[Extracted data entries]
◇ ◇ ◇ ◇
(** A retry loop whose attempt makes the one request [req] makes it once
    more after each failure, and raises nothing. *)
Lemma attempts_requests {A} (req : Request) (m : M state A) (fallback : A)
    (n : nat) :
  (forall w log, exists r w', m (w, log) = (r, (w', log ++ [req]))) ->
  forall w log, exists a w' k,
    attempts n m fallback (w, log) = (Ok a, (w', log ++ repeat req k))
    /\ (k <= n)%nat /\ (n = 0%nat \/ 0 < k)%nat.
Proof.
  intros Hm. induction n as [|n IH]; intros w log; cbn [attempts].
  - exists fallback, w, 0%nat. cbn [repeat]. rewrite app_nil_r.
    split; [done|]. split; [lia | by left].
  - unfold try_except. destruct (Hm w log) as (r & w1 & ->).
    destruct r as [a|e].
    + exists a, w1, 1%nat. split; [done|]. split; [lia | right; lia].
    + destruct (IH w1 (log ++ [req])) as (a & w2 & k & -> & Hk & _).
      exists a, w2, (S k). cbn [repeat]. rewrite <- app_assoc.
      split; [done|]. split; [lia | right; lia].
Qed.

(** [get_google_maps_results] raises nothing, whatever the network answers.
    Without API key it makes no request and returns the empty page; with a
    key it makes one to three requests, each the same request to the maps
    endpoint with the key, the query, the page and the anchor. *)
Theorem get_google_maps_results_requests (query ll : pystr) (page : Z)
    (w : world) (log : list Request) :
  let req := {| req_url := MAPS_URL;
                req_params := [("api_key", opt_str API_KEY); ("query", JStr query);
                               ("page", JInt page); ("ll", JStr ll)]%string |} in
  exists results w' k,
    get_google_maps_results query ll page (w, log)
    = (Ok results, (w', log ++ repeat req k))
    /\ (k <= 3)%nat
    /\ (if key_missing API_KEY then k = 0%nat /\ results = [] else (0 < k)%nat).
Proof.
  intros req. unfold get_google_maps_results.
  destruct (key_missing API_KEY).
  - exists [], w, 0%nat. cbn [repeat]. rewrite app_nil_r.
    split; [done|]. split; [lia | done].
  - fold req.
    destruct (attempts_requests req
                (resp ← http_get req;
                 _ ← lift (raise_for_status resp);
                 data ← lift (response_json resp);
                 mret (maps_results_of data)) [] 3) with (w := w) (log := log)
      as (a & w' & k & E & Hk & Hpos).
    + intros w0 log0. unfold mbind, M_bind, http_get, lift, mret, M_ret.
      destruct (requests_get req w0) as [[resp|e] w1]; simpl; [|eauto].
      destruct (raise_for_status resp); simpl; [|eauto].
      destruct (response_json resp); simpl; eauto.
    + exists a, w', k. split; [exact E|]. split; [done|].
      destruct Hpos as [?|?]; [discriminate | done].
Qed.

(** [get_google_search_results] raises nothing, whatever the network
    answers: it makes one to three requests, each the same request to the
    search endpoint. *)
Theorem get_google_search_results_requests (query : pystr) (num_results : Z)
    (country : pyval) (w : world) (log : list Request) :
  let req := {| req_url := SEARCH_URL;
                req_params := [("api_key", opt_str API_KEY); ("query", JStr query);
                               ("results", JInt num_results); ("country", country);
                               ("domain", JStr (py "google.com"));
                               ("advance_search", JStr (py "true"))]%string |} in
  exists results w' k,
    get_google_search_results query num_results country (w, log)
    = (Ok results, (w', log ++ repeat req k))
    /\ (1 <= k <= 3)%nat.
Proof.
  intros req. unfold get_google_search_results. fold req.
  destruct (attempts_requests req
              (response ← http_get req;
               _ ← lift (raise_for_status response);
               data ← lift (response_json response);
               lift (organic_results data)) (JArr []) 3) with (w := w) (log := log)
    as (a & w' & k & E & Hk & Hpos).
  - intros w0 log0. unfold mbind, M_bind, http_get, lift.
    destruct (requests_get req w0) as [[resp|e] w1]; simpl; [|eauto].
    destruct (raise_for_status resp); simpl; [|eauto].
    destruct (response_json resp); simpl; eauto.
  - exists a, w', k. split; [exact E|].
    destruct Hpos as [?|?]; [discriminate | lia].
Qed.

(** [get_lat_lng] makes exactly one request, to the geocoding endpoint with
    the place, the limit 1 and the key, whether it returns or raises; what
    it returns is the empty string or an anchor [@lat,lon,15z]. *)
Theorem get_lat_lng_one_request (place : pyval) (key : option pystr)
    (w : world) (log : list Request) :
  let req := {| req_url := GEO_URL;
                req_params := [("q", place); ("limit", JInt 1);
                               ("appid", opt_str key)]%string |} in
  exists r w',
    get_lat_lng place key (w, log) = (r, (w', log ++ [req]))
    /\ match r with
       | Ok a => a = [] \/ exists lat lon, a = anchor lat lon
       | Raise _ => True
       end.
Proof.
  intros req. unfold get_lat_lng. fold req.
  unfold mbind, M_bind, http_get, lift, mret, M_ret.
  destruct (requests_get req w) as [[resp|e] w']; simpl; [|by eexists _, _].
  destruct (raise_for_status resp); simpl; [|by eexists _, _].
  destruct (response_json resp) as [data|]; simpl; [|by eexists _, _].
  destruct (truthy data); simpl; [|eexists _, _; split; [done | by left]].
  destruct (py_index0 data) as [d0|]; simpl; [|by eexists _, _].
  destruct (py_item d0 "lat") as [lat|]; simpl; [|by eexists _, _].
  destruct (py_item d0 "lon") as [lon|]; simpl; [|by eexists _, _].
  eexists _, _. split; [done|]. right. by exists lat, lon.
Qed.

(** [fetch_html_via_scrapingdog] raises nothing.  Without API key it makes
    no request and returns [None]; with a key it makes one request to the
    scrape endpoint, the same whatever [dynamic] is.  The page it returns is
    never the empty string. *)
Theorem fetch_html_via_scrapingdog_page (target_url : pyval) (dynamic : bool)
    (w : world) (log : list Request) :
  let req := {| req_url := SCRAPE_URL;
                req_params := [("api_key", opt_str API_KEY); ("url", target_url);
                               ("premium", JStr (py "true"));
                               ("dynamic", JStr (py "true"))]%string |} in
  exists page w',
    fetch_html_via_scrapingdog target_url dynamic (w, log)
    = (Ok page, (w', log ++ (if key_missing API_KEY then [] else [req])))
    /\ page <> Some []
    /\ (key_missing API_KEY = true -> page = None).
Proof.
  intros req. unfold fetch_html_via_scrapingdog.
  destruct (key_missing API_KEY).
  - exists None, w. rewrite app_nil_r. by split.
  - fold req. unfold try_except, mbind, M_bind, http_get, mret, M_ret.
    destruct (requests_get req w) as [[resp|e] w']; simpl.
    + exists (page_text resp), w'. split; [done|]. split; [|done].
      unfold page_text. destruct (_ && _); [|done].
      by destruct (text resp).
    + exists None, w'. by split.
Qed.

(** [fetch_html_direct] raises nothing: for a URL that is a str it makes
    one request, to that URL, and for another value none; the page it
    returns is never the empty string. *)
Theorem fetch_html_direct_page (url : pyval) (w : world) (log : list Request) :
  exists page w',
    fetch_html_direct url (w, log)
    = (Ok page,
       (w', log ++ match url with
                   | JStr u => [{| req_url := u; req_params := [] |}]
                   | _ => []
                   end))
    /\ page <> Some [].
Proof.
  unfold fetch_html_direct, try_except.
  destruct url as [| | | u | |];
    try (exists None, w; rewrite app_nil_r; by split).
  unfold mbind, M_bind, http_get, mret, M_ret.
  destruct (requests_get _ w) as [[resp|e] w']; simpl.
  - exists (page_text resp), w'. split; [done|].
    unfold page_text. destruct (_ && _); [|done].
    by destruct (text resp).
  - exists None, w'. by split.
Qed.

End Requests.

(** ** The helpers of the extraction *)

Section Helpers.
Context `{PyLib}.

Lemma lstrip_by_idemp (p : char -> bool) (s : pystr) :
  lstrip_by p (lstrip_by p s) = lstrip_by p s.
Proof.
  unfold lstrip_by. induction s as [|c s IH]; [done|].
  cbn [dropwhile]. destruct (p c) eqn:E; [exact IH|].
  cbn [dropwhile]. by rewrite E.
Qed.

Lemma strip_idemp (s : pystr) : strip (strip s) = strip s.
Proof.
  unfold strip at 2. rewrite strip_rstrip. unfold strip.
  by rewrite lstrip_by_idemp.
Qed.

Lemma first_cons_skip (v : pyval) (rest : list pyval) :
  (forall s, v = JStr s -> strip s = []) -> first (v :: rest) = first rest.
Proof.
  intros Hv. destruct v as [| | | s | |]; try reflexivity.
  destruct s as [|c t]; [reflexivity|].
  cbn [first]. by rewrite (Hv _ eq_refl).
Qed.

Lemma first_cons_take (s : pystr) (rest : list pyval) :
  strip s <> [] -> first (JStr s :: rest) = JStr (strip s).
Proof.
  intros Hs. destruct s as [|c t]; [by destruct Hs|].
  cbn [first]. by destruct (strip (c :: t)).
Qed.

(** [first] returns the first of its values that is a str with something
    else than white space, trimmed, and [None] when there is none. *)
Theorem first_is_first_non_blank (vals : list pyval) :
  match first vals with
  | JNull => Forall (fun v => forall s, v = JStr s -> strip s = []) vals
  | JStr t =>
      t <> [] /\ strip t = t
      /\ exists before s after,
           vals = before ++ JStr s :: after /\ t = strip s
           /\ Forall (fun v => forall s, v = JStr s -> strip s = []) before
  | _ => False
  end.
Proof.
  induction vals as [|v rest IH]; [by constructor|].
  assert ((forall s, v = JStr s -> strip s = [])
          \/ exists s, v = JStr s /\ strip s <> []) as [Hv | (s & -> & Hs)].
  { destruct v as [| | | s | |]; try by (left; intros ? [=]).
    destruct (strip s) eqn:E; [left; by intros ? [= <-]|].
    right. exists s. split; [done|]. by rewrite E. }
  - rewrite (first_cons_skip _ _ Hv).
    destruct (first rest) as [| | | t | |]; try done.
    + by constructor.
    + destruct IH as (Ht & Hst & before & s & after & -> & -> & Hb).
      split; [done|]. split; [done|].
      exists (v :: before), s, after. split; [done|]. split; [done|].
      by constructor.
  - rewrite (first_cons_take _ _ Hs).
    split; [done|]. split; [apply strip_idemp|].
    by exists [], s, rest.
Qed.

Lemma default_last_cons {A} (d x : A) (l : list A) :
  default d (last (x :: l)) = default x (last l).
Proof. rewrite last_cons. by destruct (last l). Qed.

Lemma pick_social_fold (k : string) (links : list pyval)
    (out : gmap string pyval) :
  dget (foldl
          (fun out link =>
             match link with
             | JStr s =>
                 match social_key_of (lower s) with
                 | Some k => <[k := link]> out
                 | None => out
                 end
             | _ => out
             end) out links) k
  = default (dget out k) (last (List.filter (names_network k) links)).
Proof.
  revert out. induction links as [|link links IH]; intros out; [done|].
  cbn [foldl List.filter]. rewrite IH.
  destruct link as [| | | s | |]; cbn [names_network]; try done.
  destruct (social_key_of (lower s)) as [k'|] eqn:E.
  - destruct (decide (k' = k)) as [->|Hne].
    + rewrite bool_decide_eq_true_2 by done.
      by rewrite default_last_cons, dget_insert_eq.
    + rewrite bool_decide_eq_false_2 by congruence.
      by rewrite dget_insert_ne.
  - by rewrite bool_decide_eq_false_2.
Qed.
◇ ◇ ◇ ◇
**Task to complete:**
Every line that contains the string "country" should be copied from the entries.

**Answer to this exercise:**
    (country : pyval) (w : world) (log : list Request) :
                               ("results", JInt num_results); ("country", country);
    get_google_search_results query num_results country (w, log)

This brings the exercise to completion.